¿Tigre o helicóptero?  ¿Devorar o proteger?  Ese es el dilema que hace algún tiempo sacudió  a la mitad de EEUU y que planteaba Amy Chua en su libro Himno de la batalla de la madre tigre. Imagino yo que a raíz de este libro, muchos gringuitos se plantearon la conveniencia de chinear o no chinear a sus hijos. Yo también me lo planteé, sobre todo después de ver un reportaje sobre los padres helicóptero, llamados así porque sobrevuelan a sus hijos todo el tiempo. Con su permanente vigilancia, desean asegurar que todo salga bien.

Que si el niño estornuda, se limpie bien; que responda a todas las preguntas de sus amigos o maestros; que gane todos los juegos, que no se acerque a las bacterias, que…  bueno, yo digo que ha de ser agotador ser padre helicóptero (aunque uno ande volando). Pero también digo que quizá este tipo de padres tenga sus degrades

Y lo digo porque a veces yo misma he caído o por lo menos me he visto tentada a creerme una madre todopoderosa y lograr que todo le salga bien a mis hijos y sucesores. Pero después lo pienso bien y creo que soy una extraña amalgama y entonces supongo que soy del grupo: 
tigre del aire.

Recuerdo muy bien que cuando mis hijas empezaron a ir al colegio, por alguna razón yo no podía dejarlas peinadas y el encargado era Renato.  Entonces, se iban al estilo libre. Imagino que las maestras veían aquellas cabelleras y se ponían nerviosas. Tanto que un día, Fátima regresó con media cola  «agarrada» con masking tape. Cuando yo llegué a casa después del trabajo ¡todavía la tenía!  Me ha de haber dado la indignación porque recuerdo muy bien que a la vuelta de los días le comenté a una mi amiga que cómo era eso que a las niñas las mandaran despeinadas y que además les armaran colitas con ¡masking! y que iban a pensar que no tenían madre y que… Ella me respondió como solo saben responder las verdaderas amistades: Pensá qué es lo que más te importa, si que tus hijas se vayan despeinadas o el qué dirán o pensarán sobre ti.  Meeeejor me quedé calladita porque ya sabía la respuesta. 

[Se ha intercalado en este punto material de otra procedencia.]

Lemma conjugate_lin e (vb1 vb2 : list (list (complex R))) :
  Forall2 same_len vb1 vb2 ->
  hd [] (conjugate e [tlin vb1 vb2])
  = tlin (hd [] (conjugate e [vb1])) (hd [] (conjugate e [vb2])) /\
  Forall2 same_len (hd [] (conjugate e [vb1])) (hd [] (conjugate e [vb2])).
Proof.
  intros H. unfold conjugate. cbn [map hd].
  destruct (zip_hom (vlin x) (vlin x)
              (fun (row : list (complex R)) (s : list bool) =>
                 map (fun q : complex R * bool =>
                        (re (fst q),
                         rmul (im (fst q)) (real_of_bool (snd q))))
                     (combine row s))
              same_len same_len) with
    (l1 := vb1) (l2 := vb2) (t := imag_scale e) as (E & H2).
  - intros r1 r2 s Hl. now apply conj_row_lin.
  - exact H.
  - split; [exact E|exact H2].
Qed.

Lemma csum_lin (a b : list (complex R)) :
  length a = length b ->
  csum (vlin x a b) = clin x (csum a) (csum b).
Proof.
  revert b. induction a as [|u a IH]; intros [|w b] H; cbn in H;
    try discriminate.
  - cbn. now rewrite clin_zero.
  - unfold vlin. cbn [combine map csum fold_right fst snd].
    fold (csum (map (fun p => clin x (fst p) (snd p)) (combine a b))).
    fold (vlin x a b). fold (csum a). fold (csum b).
    rewrite IH by lia.
    destruct u, w, (csum a), (csum b).
    unfold clin, cadd, cscale, re, im; cbn. f_equal; ring.
Qed.

Lemma einsum_row_lin (r1 r2 p : list (complex R)) :
  length r1 = length r2 ->
  csum (map (fun q => cmul (fst q) (snd q)) (combine (vlin x r1 r2) p))
  = clin x (csum (map (fun q => cmul (fst q) (snd q)) (combine r1 p)))
           (csum (map (fun q => cmul (fst q) (snd q)) (combine r2 p))).
Proof.
  intros Hl.
  destruct (zip_hom (clin x) (clin x)
              (fun a b : complex R => cmul a b)
              (fun _ _ => True) (fun _ _ => True)) with
    (l1 := r1) (l2 := r2) (t := p) as (E & H2).
  - intros [a1 b1] [a2 b2] [c d] _. split; [|exact I].
    unfold clin, cadd, cscale, cmul, re, im; cbn. f_equal; ring.
  - now apply Forall2_same_length.
  - apply Forall2_same_length in H2.
    transitivity
      (csum (vlin x (map (fun q => cmul (fst q) (snd q)) (combine r1 p))
                    (map (fun q => cmul (fst q) (snd q)) (combine r2 p))));
      [f_equal; exact E|now apply csum_lin].
Qed.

Y a partir de ese recuerdo, muchos otros: cuando le he sacado la lengua a otras niñas porque le hacían caras a mis hijas, cuando me han caído mal las personas que no valoran en toda su inteligencia, candor y talento a mis hijos…  bueno ya no me sigo confesando. Solo quiero recordar una anécdota en la que alguien jugaba a ser madre helicóptero  y yo estaba a punto de devorarla como todo un tigre.

Fuimos a una mañana deportiva del colegio de mis hijas, y Anneliese jugaba memoria. Su oponente era una niñita un poquito mayor que ella. Yo estaba sentada, cruzando los dedos de pies y manos para que la colocha ganara.  Pero empecé a ponerme verde cuando la mamá de la niña se unió al juego y le decía qué ficha era la que tenía que levantar. No me faltaron ganas de irme yo a la otra esquina del cuadrilátero y ayudar a mi hija. Pero me ganó el dominio propio. Me quedé sentada, esperando a ver qué pasaba. El resultado fue que Anneliese le ganó a madre e hija, y yo orgullosa salí con una sonrisa de oreja a oreja. Hacia una oreja por haberme quedado sentadita y dejar que mi hija se las viera a solas, y hacia la otra oreja porque soy mala onda y quería que la mamá helicóptero se diera cuenta que yo iba feliz de la vida.

Pero bueno, la verdad es que creo que es un arte eso de ser tigre del aire:  dejar que se caigan y se levanten, que lloren un poco, que sepan que no todo lo hacen bien a la primera, que encuentren alternativas a las dificultades, que enfrenten situaciones, que sepan perdonar o negociar en lugar que su mamá les ayude a sacar la lengua a quienes los molestan. Ya lo dice la sabiduría popular: ni mucho que queme al santo ni poco que no lo alumbre.

Soy mamá de seis hijos y directora editorial de Niu. Me confieso como lectora empedernida y genéticamente despistada. Escribo para cerrar mi círculo vital.